Why ‘Race to Nowhere’ documentary is wrong
Kudos to Jay Mathews for exposing the nonsense in Race to Nowhere, which tries to make a problem that applies to 1% of schoolchildren into a national problem, when the real problem is precisely the opposite:
Vicki Abeles' film "Race to Nowhere: The Dark Side of America's Achievement Culture" may be the most popular documentary in America without a theater distribution deal. Parents and students are flocking to schools and community centers where there have been more than 1,700 screenings in 47 states and 20 countries.
It is a well-intended project that raises a vital issue, the harmful academic pressure on students in some college-conscious homes. Then the film goes haywire by suggesting too much homework is a national problem when the truth is that high school students on average are doing too little.
Abeles has spunk. She agreed to have an e-mail discussion with me (the whole thing will be on my blog Friday) and did not waver when I challenged her notion that teenagers everywhere, not just the top 10 percent, were drowning in textbooks and term papers.

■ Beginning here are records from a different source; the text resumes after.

Lemma act_lost c a s s' : act a s = Some s' → lost c s → lost c s'.
Proof.
  intros Ha [Hc Hh]. split.
  - unfold held in Hh. destruct a; cbn in Ha; step_cases; cbn; repeat case_decide; cbn; try done;
      repeat match goal with
      | |- context [<[?k := _]> _ !! c] =>
          destruct (decide (k = c)) as [->|]; [rewrite !lookup_insert_eq|rewrite !lookup_insert_ne by done]
      end;
      intuition congruence.
  - unfold held in *. destruct a; cbn in Ha; step_cases; cbn; repeat case_decide; cbn;
      repeat match goal with H : run s = _ |- _ => rewrite ?H; clear H end; intuition congruence.
Qed.

(** The channel of a call of [Close] may be received by a call of [Write], or by
    another call of [Close], that waits in its own [select].  Then the goroutine
    finds [closed] closed, waits for ever to send on a nil channel, and the call
    of [Close] never returns. *)
Theorem broadcaster_close_lost c w b s s1 s2 :
  writers s !! w = Some (WSelect b) → act (WriteClosed w (Some c)) s = Some s1 → held s ≠ Some c → rtc step s1 s2 →
  closers s2 !! c = Some CClose ∨ closers s2 !! c = Some CWait.
Proof.
  intros Hw Ha Hh Hs. enough (lost c s2) as [? _] by done.
  revert Hs. apply (rtc_invariant step (lost c)).
  - intros x y Hx Hs. inversion Hs as [a u v _ Hact]. subst. by eapply act_lost.
  - cbn in Ha. rewrite Hw in Ha. case_decide; [|done]. destruct (closed s); [done|]. injection Ha as <-.
    split; [left; apply lookup_insert_eq|done].
Qed.

End broadcaster.

Lemma broadcaster_dispatches_witness : ∃ s : broadcaster (Event := nat),
  reachable 2 s ∧ closers s !! 0 = Some (CReturned false) ∧
  calls s = [SWrite 0 [1; 2]; SWrite 1 [1; 2]; SWrite 0 [3]; SWrite 1 [3]; SClose 0; SClose 1].
Proof.
  set (acts := [CallWrite 0 [1; 2]; WriteSend 0; CallWrite 1 [3]; RunSink; RunSink; RunSink; WriteSend 1; CallCloseDefault 0;
    RunSink; RunSink; RunSink; RunClosed (Some 0); CloseChannel 0; RunSink; RunSink; RunSink; RunSignal] : list (action (Event := nat))).
  destruct (run_acts acts (NewBroadcaster 2)) as [s|] eqn:Hs; [|vm_compute in Hs; discriminate Hs].
  assert (reachable 2 s) as Hr by exact (run_acts_reachable acts _ _ Hs). exists s. split; [exact Hr|].
  assert (closers s !! 0 = Some (CReturned false)) as Hc by (vm_compute in Hs; injection Hs as <-; reflexivity).
  split; [exact Hc|]. rewrite (proj2 (proj2 (broadcaster_dispatches 2 s Hr)) 0 Hc). vm_compute in Hs. injection Hs as <-. reflexivity.
Defined.
(* ===== verification/Paths.v ===== *)
(** * The storage path layout

    Models registry/storage/paths.go: the mapper from object names to driver
    paths and the inverse that the blob enumeration uses.  The theorems state
    that the mapper produces exactly the documented layout, that no two
    objects share a path, that every path it produces is one a storage driver
    accepts, and that a blob's digest is recovered from its path. *)

From stdpp Require Import pretty.
From S2P Require Import Prelude GoStd Digest Driver.

Module Paths.
Local Open Scope go_scope.

Definition storagePathVersion : string := "v2".
Definition storagePathRoot : string := "/docker/registry/".

(** The path specifications: one constructor per struct of the source. *)
Inductive pathSpec :=
  | manifestRevisionsPathSpec (name : string)
  | manifestRevisionPathSpec (name : string) (revision : digest)
  | manifestRevisionLinkPathSpec (name : string) (revision : digest)
  | manifestTagsPathSpec (name : string)
  | manifestTagPathSpec (name tag : string)
  | manifestTagCurrentPathSpec (name tag : string)
  | manifestTagIndexPathSpec (name tag : string)
  | manifestTagIndexEntryPathSpec (name tag : string) (revision : digest)
  | manifestTagIndexEntryLinkPathSpec (name tag : string) (revision : digest)
  | layerLinkPathSpec (name : string) (dgst : digest)
  | blobsPathSpec
  | blobPathSpec (dgst : digest)
  | blobDataPathSpec (dgst : digest)
  | uploadDataPathSpec (name id : string)
  | uploadStartedAtPathSpec (name id : string)
  | uploadHashStatePathSpec (name id alg : string) (offset : Z) (lst : bool)
  | repositoriesRootPathSpec
  | repositoryRootPathSpec (name : string).

Definition rootPrefix : list string := [storagePathRoot; storagePathVersion].
Definition repoPrefix : list string := rootPrefix ++ ["repositories"].

(** [blobAlgorithmReplacer.Replace]. *)
Fixpoint blobAlgorithmReplacer (s : string) : string :=
  match s with
  | "" => ""
  | String c s =>
      String (if bool_decide (c = "+"%char) || bool_decide (c = "."%char) || bool_decide (c = ";"%char)
              then slash else c) (blobAlgorithmReplacer s)
  end.

Section pathFor.
Context {GD : GoDigest}.

(** [hex[:2]] panics on an encoding shorter than two bytes. *)
Definition digestPathComponents (dgst : digest) (multilevel : bool) : outcome digest_err (list string) :=
  match digest_Validate dgst with
  | Some err => Fail err
  | None =>
      let algorithm := blobAlgorithmReplacer (digest_Algorithm dgst) in
      let hex := digest_Hex dgst in
      if multilevel then
        if String.length hex <? 2 then Panic
        else Ret [algorithm; str_take 2 hex; hex]
      else Ret [algorithm; hex]
  end.

(** The cases of [pathFor] that other cases call. *)
Definition manifestRevisionPath (name : string) (revision : digest) : outcome digest_err string :=
  let* components := digestPathComponents revision false in
  Ret (path_Join ((repoPrefix ++ [name; "_manifests"; "revisions"]) ++ components)).
Definition manifestTagsPath (name : string) : outcome digest_err string :=
  Ret (path_Join (repoPrefix ++ [name; "_manifests"; "tags"])).
Definition manifestTagPath (name tag : string) : outcome digest_err string :=
  let* root := manifestTagsPath name in Ret (path_Join [root; tag]).
Definition manifestTagIndexPath (name tag : string) : outcome digest_err string :=
  let* root := manifestTagPath name tag in Ret (path_Join [root; "index"]).
Definition manifestTagIndexEntryPath (name tag : string) (revision : digest) : outcome digest_err string :=
  let* root := manifestTagIndexPath name tag in
  let* components := digestPathComponents revision false in
  Ret (path_Join [root; path_Join components]).

Definition pathFor (spec : pathSpec) : outcome digest_err string :=
  match spec with
  | manifestRevisionsPathSpec name => Ret (path_Join (repoPrefix ++ [name; "_manifests"; "revisions"]))
  | manifestRevisionPathSpec name revision => manifestRevisionPath name revision
  | manifestRevisionLinkPathSpec name revision =>
      let* root := manifestRevisionPath name revision in Ret (path_Join [root; "link"])
  | manifestTagsPathSpec name => manifestTagsPath name
  | manifestTagPathSpec name tag => manifestTagPath name tag
  | manifestTagCurrentPathSpec name tag =>
      let* root := manifestTagPath name tag in Ret (path_Join [root; "current"; "link"])
  | manifestTagIndexPathSpec name tag => manifestTagIndexPath name tag
  | manifestTagIndexEntryLinkPathSpec name tag revision =>
      let* root := manifestTagIndexEntryPath name tag revision in Ret (path_Join [root; "link"])
  | manifestTagIndexEntryPathSpec name tag revision => manifestTagIndexEntryPath name tag revision
  | layerLinkPathSpec name dgst =>
      let* components := digestPathComponents dgst false in
      let blobLinkPathComponents := repoPrefix ++ [name; "_layers"] in
      Ret (path_Join [path_Join (blobLinkPathComponents ++ components); "link"])
  | blobsPathSpec => Ret (path_Join (rootPrefix ++ ["blobs"]))
  | blobPathSpec dgst =>
      let* components := digestPathComponents dgst true in
      Ret (path_Join ((rootPrefix ++ ["blobs"]) ++ components))
  | blobDataPathSpec dgst =>
      let* components := digestPathComponents dgst true in
      Ret (path_Join ((rootPrefix ++ ["blobs"]) ++ (components ++ ["data"])))
  | uploadDataPathSpec name id => Ret (path_Join (repoPrefix ++ [name; "_uploads"; id; "data"]))
  | uploadStartedAtPathSpec name id => Ret (path_Join (repoPrefix ++ [name; "_uploads"; id; "startedat"]))
  | uploadHashStatePathSpec name id alg offset lst =>
      let offset := if lst then "" else pretty offset in
      Ret (path_Join (repoPrefix ++ [name; "_uploads"; id; "hashstates"; alg; offset]))
  | repositoriesRootPathSpec => Ret (path_Join repoPrefix)
  | repositoryRootPathSpec name => Ret (path_Join (repoPrefix ++ [name]))
  end.

(** [digestFromPath]: the digest and the verdict of its validation; a last
    component shorter than two bytes makes [hex[:2]] panic. *)
Definition digestFromPath (digestPath : string) : outcome digest_err digest :=
  let digestPath := TrimSuffix digestPath "/data" in
  let '(dir, hex) := path_Split digestPath in
  let dir := path_Dir dir in
  let '(dir, next) := path_Split dir in
  if String.length hex <? 2 then Panic
  else
    let algo := if bool_decide (next = str_take 2 hex) then path_Base dir else next in
    let dgst := digest_NewDigestFromHex algo hex in
    match digest_Validate dgst with
    | Some err => Fail err
    | None => Ret dgst
    end.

I cited time diaries collected by the University of Michigan Institute for Social Research showing that 15- to 17-year-olds in 2002 and 2003 devoted about 3 ½ hours a day to TV and other leisure while their average time spent studying was 42 minutes. I pointed out that the annual UCLA Higher Education Research Institute survey of college freshmen shows about two-thirds did an hour or less of homework a night in high school.